The engineering of weak interactions between metals and organic semiconductors is crucial in regulating energy carrier transport within organic semiconductor electronics. In this study, we introduce self-assembled monolayers (SAMs) to improve thermal transport in metal-organic semiconductor nanocomposites. SAM molecules with different terminal groups (-CH3, -COOH, and -C6H5) and chain lengths are utilized to modify the surface of Au nanoparticles with multiple core diameters. The introduction of SAMs significantly boosts the thermal transport of metal-organic semiconductor nanocomposites, which can be attributed to improved vibrational coupling and stronger nonbonding interactions.

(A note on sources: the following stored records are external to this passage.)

(** X19: when the capacities of a city, the one of a customer newly put in
    front included, are whole numbers of megawatts that add up to less than
    2^53, the new total of the city is exactly its former total plus the new
    capacity, and the new capacity itself if the city had no customer. *)
Theorem whole_registration_adds_capacity (c : Customer) (l : list Customer)
    (mw : Customer -> Z) :
  let cs := customers_of (city c) l in
  (forall c', In c' (c :: cs) -> 0 <= mw c' /\ cap_of c' = whole (mw c')) ->
  sum_Z (map mw (c :: cs)) < 2 ^ 53 ->
  forall r, In r (newRegionStats (c :: l)) -> RegionStat.city r = city c ->
    (forall r0, In r0 (newRegionStats l) -> RegionStat.city r0 = city c ->
       RegionStat.total_mw r = add (RegionStat.total_mw r0) (cap_of c)) /\
    (cs = [] -> RegionStat.total_mw r = cap_of c).
Proof.
  intros cs Hmw Hsum r Hr Hcity.
  assert (Hnew : RegionStat.total_mw r = sum_caps (c :: cs)).
  { destruct (stat_entry_sums _ r Hr) as (_ & _ & Htot & _).
    rewrite Htot, Hcity. unfold customers_of. cbn [filter].
    now rewrite jsstring_eqb_refl. }
  assert (Hc : 0 <= mw c /\ cap_of c = whole (mw c)) by (apply Hmw; now left).
  assert (Hcs : forall c', In c' cs -> 0 <= mw c' /\ cap_of c' = whole (mw c'))
    by (intros c' Hc'; apply Hmw; now right).
  assert (Hnn : 0 <= sum_Z (map mw cs))
    by (apply sum_Z_nonneg; intros c' Hc'; now apply Hcs).
  change (sum_Z (map mw (c :: cs))) with (mw c + sum_Z (map mw cs)) in Hsum.
  change (2 ^ 53) with (2 ^ prec) in Hsum.
  rewrite Hnew, (sum_caps_whole mw (c :: cs) Hmw)
    by (change (sum_Z (map mw (c :: cs))) with (mw c + sum_Z (map mw cs)); lia).
  change (sum_Z (map mw (c :: cs))) with (mw c + sum_Z (map mw cs)).
  split.
  - intros r0 Hr0 Hcity0.
    destruct (stat_entry_sums _ r0 Hr0) as (_ & _ & Htot0 & _).
    rewrite Htot0, Hcity0. fold cs.
    rewrite (sum_caps_whole mw cs Hcs) by lia.
    destruct Hc as [Hc0 ->]. rewrite add_whole by lia. f_equal. lia.
  - intros Hnil. rewrite Hnil. destruct Hc as [_ ->]. simpl. f_equal. lia.
Qed.

End WholeRegistration.

(** A site of 50 MW registered in Ningbo, which had none: its total is 50. *)
Lemma whole_registration_adds_capacity_witness :
  RegionStat.total_mw one_site_stat = @cap_of integer_builtins ningbo_customer.
Proof.
  refine (proj2 (@whole_registration_adds_capacity integer_builtins
                   ningbo_customer sample_mock (fun _ => 50) _ _
                   one_site_stat _ _) _).
  - intros c' [<-|[]]. split; [lia | reflexivity].
  - reflexivity.
  - left. reflexivity.
  - reflexivity.
  - reflexivity.
Defined.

Furthermore, longer SAM chains broaden the area of van der Waals regions and further strengthen the intermolecular interaction across the interface, reducing the interfacial thermal transport barrier. Additionally, quantum chemistry calculation and evaluations of interfacial adhesion energy indicate that the π-π stacking interaction between TPD and SAM(-C6H5) molecules forms the best interfacial combination of nanoparticles and TPD molecules, resulting the greatest thermal transport characteristics. Finally, free energy calculations demonstrate that the variation of nanoparticle surface topology with the increase of the SAM chain length induces more obvious free energy fluctuation, which leads to tighter connections between TPD and SAM molecules under weak interaction.